Lately JDownloader 0.7 has been released. Its integrated update system notified me about it and told me that it would make more sense to go to jdownloader.org and download it from there. I thought about it and came up with: hey, that’s not how unix software should behave!
And where does an archlinux user look for software, which is not in the main repos? Right, in the User Repository. I didn’t really expect it, because I checked a month or so ago, but there actually was a jdownloader package this time. Its only problem was that it was not too well written, just downloaded the jd.sh and executed it. This caused a download-gui to show up while doing makepkg (!) and to download everything to /home/currentuser/.jd (!). This is bad practice, because it does not work at all on multi-user systems and can not be packaged without X. But it got me thinking about what the best way to package JD would be.

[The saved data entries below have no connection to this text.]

Lemma read_key_mk k (kt kt' : key_type CK MD) pre post c :
  wf_key k → wf_key_type kt →
  read_key kt' (mkbuf pre (key_sent k kt ++ c) post) =
  Ret (if decide (cipher_length kt ≠ cipher_length kt' ∨ hmac_length kt ≠ hmac_length kt') then 0 else 1,
       key_cut k kt, mkbuf (pre ++ key_sent k kt) c post).
Proof.
  intros (Hc & Hh & Hcb & Hhb) [Hct Hht]. unfold MAX_CIPHER_KEY_LENGTH, MAX_HMAC_KEY_LENGTH in *.
  unfold read_key, key_sent. cbn [app]. rewrite read_byte_mk. bret. rewrite read_byte_mk. bret.
  rewrite <- !app_assoc. change (k_cipher key_clear) with (replicate 64 0).
  change (k_hmac key_clear) with (replicate 64 0).
  rewrite (read_into_mk _ _ (take _ (k_cipher k))) by (rewrite ?length_take; lia || by apply Forall_take). bret.
  rewrite (read_into_mk _ _ (take _ (k_hmac k))) by (rewrite ?length_take; lia || by apply Forall_take). bret.
  unfold key_cut, cut. rewrite !length_take, !Nat.min_l by lia. by rewrite <- !app_assoc.
Qed.

(** A key written with a type whose lengths fit the arrays takes exactly its
    lengths and its bytes, when the buffer has room; read with any type at the
    other end it gives the same key, cleared past the lengths, and leaves what
    follows, with result 1 when the lengths agree and 0 otherwise.  Lengths over
    64 fail the assertion. *)
Theorem key_exchange_roundtrip k (kt kt' : key_type CK MD) pre c post pre' rest post' :
  wf_key k →
  (wf_key_type kt → Z.of_nat (length pre + length c + length post) < BUF_SIZE_MAX →
   (2 + Z.to_nat (cipher_length kt) + Z.to_nat (hmac_length kt) ≤ length post)%nat →
   ∃ sent post1, write_key k kt (mkbuf pre c post) = Ret (true, mkbuf pre (c ++ sent) post1) ∧
     read_key kt' (mkbuf pre' (sent ++ rest) post') =
     Ret (if decide (cipher_length kt = cipher_length kt' ∧ hmac_length kt = hmac_length kt') then 1 else 0,
          Key (cut (cipher_length kt) (k_cipher k)) (cut (hmac_length kt) (k_hmac k)),
          mkbuf (pre' ++ sent) rest post')) ∧
  (64 < cipher_length kt ∨ 64 < hmac_length kt → write_key k kt (mkbuf pre c post) = Abort).
Proof.
  intros Hk. split.
  - intros Ht Hm Hl. rewrite <- (length_key_sent k kt) in Hl by done. eexists _, _.
    split; [by apply write_key_mk|]. rewrite read_key_mk by done. do 3 f_equal.
    do 2 case_decide; tauto.
  - intros Hl. unfold write_key, ASSERT. rewrite decide_False; [done|].
    unfold MAX_CIPHER_KEY_LENGTH, MAX_HMAC_KEY_LENGTH. lia.
Qed.

(** Lengths that send [read_key] past an array of the key. *)
Definition key_overflow (bs : list Z) : Prop :=
  ∃ c h rest, bs = c :: h :: rest ∧
    (64 < c ≤ Z.of_nat (length rest) ∨ (c ≤ 64 < h ∧ c + h ≤ Z.of_nat (length rest))).

Lemma split_at (n : Z) (l : list Z) :
  0 ≤ n ≤ Z.of_nat (length l) → ∃ a b, l = a ++ b ∧ n = Z.of_nat (length a).
Proof.
  intros Hn. exists (take (Z.to_nat n) l), (drop (Z.to_nat n) l). rewrite take_drop, length_take.
  split; [done|lia].
Qed.

Lemma read_key_cases (kt : key_type CK MD) pre bs post :
  Forall is_byte bs →
  (key_overflow bs ∧ read_key kt (mkbuf pre bs post) = Undef) ∨
  (¬ key_overflow bs ∧ ∃ r, read_key kt (mkbuf pre bs post) = Ret r).
Proof.
  intros Hb. unfold read_key. change (k_cipher key_clear) with (replicate 64 0).
  change (k_hmac key_clear) with (replicate 64 0).
  destruct bs as [|c bs].
  { right. split; [by intros (? & ? & ? & ? & _)|]. rewrite read_byte_end. bret. by eexists. }
  rewrite read_byte_mk. bret. destruct bs as [|h bs].
  { right. split; [by intros (? & ? & ? & ? & _)|]. rewrite read_byte_end. bret. by eexists. }
  rewrite read_byte_mk. bret. apply Forall_cons in Hb as [Hc Hb]. apply Forall_cons in Hb as [Hh Hb].
  unfold is_byte in Hc, Hh.
  assert (key_overflow (c :: h :: bs) ↔ 64 < c ≤ Z.of_nat (length bs) ∨
    (c ≤ 64 < h ∧ c + h ≤ Z.of_nat (length bs))) as ->.
  { split; [by intros (? & ? & ? & [= <- <- <-] & ?)|]. intros Ho. by exists c, h, bs. }
  destruct (decide (Z.of_nat (length bs) < c)).
  { right. split; [lia|]. rewrite read_into_short by done. bret. by eexists. }
  destruct (split_at c bs) as (x & y & -> & Ex); [lia|]. rewrite length_app.
  destruct (decide (64 < c)).
  { left. split; [lia|]. by rewrite read_into_long by (done || lia). }
  apply Forall_app in Hb as [Hx Hy]. rewrite read_into_mk by (done || lia). bret.
  destruct (decide (Z.of_nat (length y) < h)).
  { right. split; [lia|]. rewrite read_into_short by done. bret. by eexists. }
  destruct (split_at h y) as (u & v & -> & Eu); [lia|]. rewrite length_app.
  destruct (decide (64 < h)).
  { left. split; [lia|]. by rewrite read_into_long by (done || lia). }
  apply Forall_app in Hy as [Hu _]. rewrite read_into_mk by (done || lia). bret.
  right. split; [lia|by eexists].
Qed.

(** [read_key] checks the lengths a peer sends only after it has copied that
    many bytes: it writes past the cipher or the HMAC array of the key exactly
    when one of the two lengths is over 64 and the message is long enough, and
    returns on every other message. *)
Theorem read_key_overflow (kt : key_type CK MD) b :
  wf_buf b → Forall is_byte (content b) →
  (read_key kt b = Undef ↔ key_overflow (content b)) ∧ (¬ key_overflow (content b) → ∃ r, read_key kt b = Ret r).
Proof.
  intros Hw Hb. destruct (wf_buf_mk b Hw) as (pre & post & Eb & _).
  rewrite Eb. rewrite content_mk.
  destruct (read_key_cases kt pre (content b) post) as [[Ho E]|[Ho [r E]]].
  { done. }
  - by rewrite E.
  - rewrite E. split; [split; [done|by intros ?%Ho]|]. intros _. by exists r.
Qed.
End exchange.

Definition toy_key : key := Key (replicate 64 7) (replicate 64 9).
#[export] Instance toy_kt_ops : KtOps unit unit := {
  cipher_kt_iv_size _ := 4;
  cipher_kt_block_size _ := 4;
  kt_mode_ofb_cfb _ := false;
  key_des_num_cblocks _ := 0;
  key_des_check _ _ _ := true;
  key_des_fixup k _ _ := k;
  md_kt_size _ := 2;
  md_full _ bs := [Z.of_nat (length bs) mod 256; 0];
}.
Definition toy_key_type : key_type unit unit := KT 16 2 (Some tt) (Some tt).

So I talked to Ravage and jiaz in #jdownloader on freenode, who told me that this software just can not be packaged. We heavily discussed it and I came up with some methods how it might work, which mainly were:
- JDownloader as one compiled package
- JDownloader as package, plugins as packages
- JDownloader as package, each plugin in its own package
But it turned out that nothing would be acceptable. Because JD gets constantly updated – approximately one plugin per day – , the first and second method would have much overhead. Also with about 300 plugins, it does not make sense to put each one in its own package.
In the end, Jedipottsy, VuDu and I worked out a single package for the aur, though. It was based on Jedipottsy’s first approach, to download jd.sh, but the main difference was that this time it would be saved as /usr/bin/jdownloader in the package. Why? Because then every user who starts it, gets his very own JD installation. That way JD’s own updater still controls everything, but it works for multiple users and these can not do damage to other JD installation (which they could do in case JD would be somewhat shared and updated by each user).
One might think now: Whats the big deal about it? How is that useful? Doesn’t that even make it more complicated?
With such a package, you are not required to
- launch Firefox,
- find out the JDownloader homepage,
- find jd.sh,
- download it,
- read it,
- find the proper package names for the dependencies,
- install them,
- finally execute jd.sh,
- make a shortcut yourself afterwards and/or create a script in your $PATH that executes either jd.sh or java -jar JDownloader.jar and
- start JDownloader
Instead the system root installs the package once with
yaourt -S jdownloader
and then all users can set-up and start JD simply by typing
jdownloader
in a terminal or by clicking the menu shortcut (which is even easier). This makes it two steps instead of ten! Just imagine if you would have to download every Linux program with Firefox… it would take ages compared to using a package manager.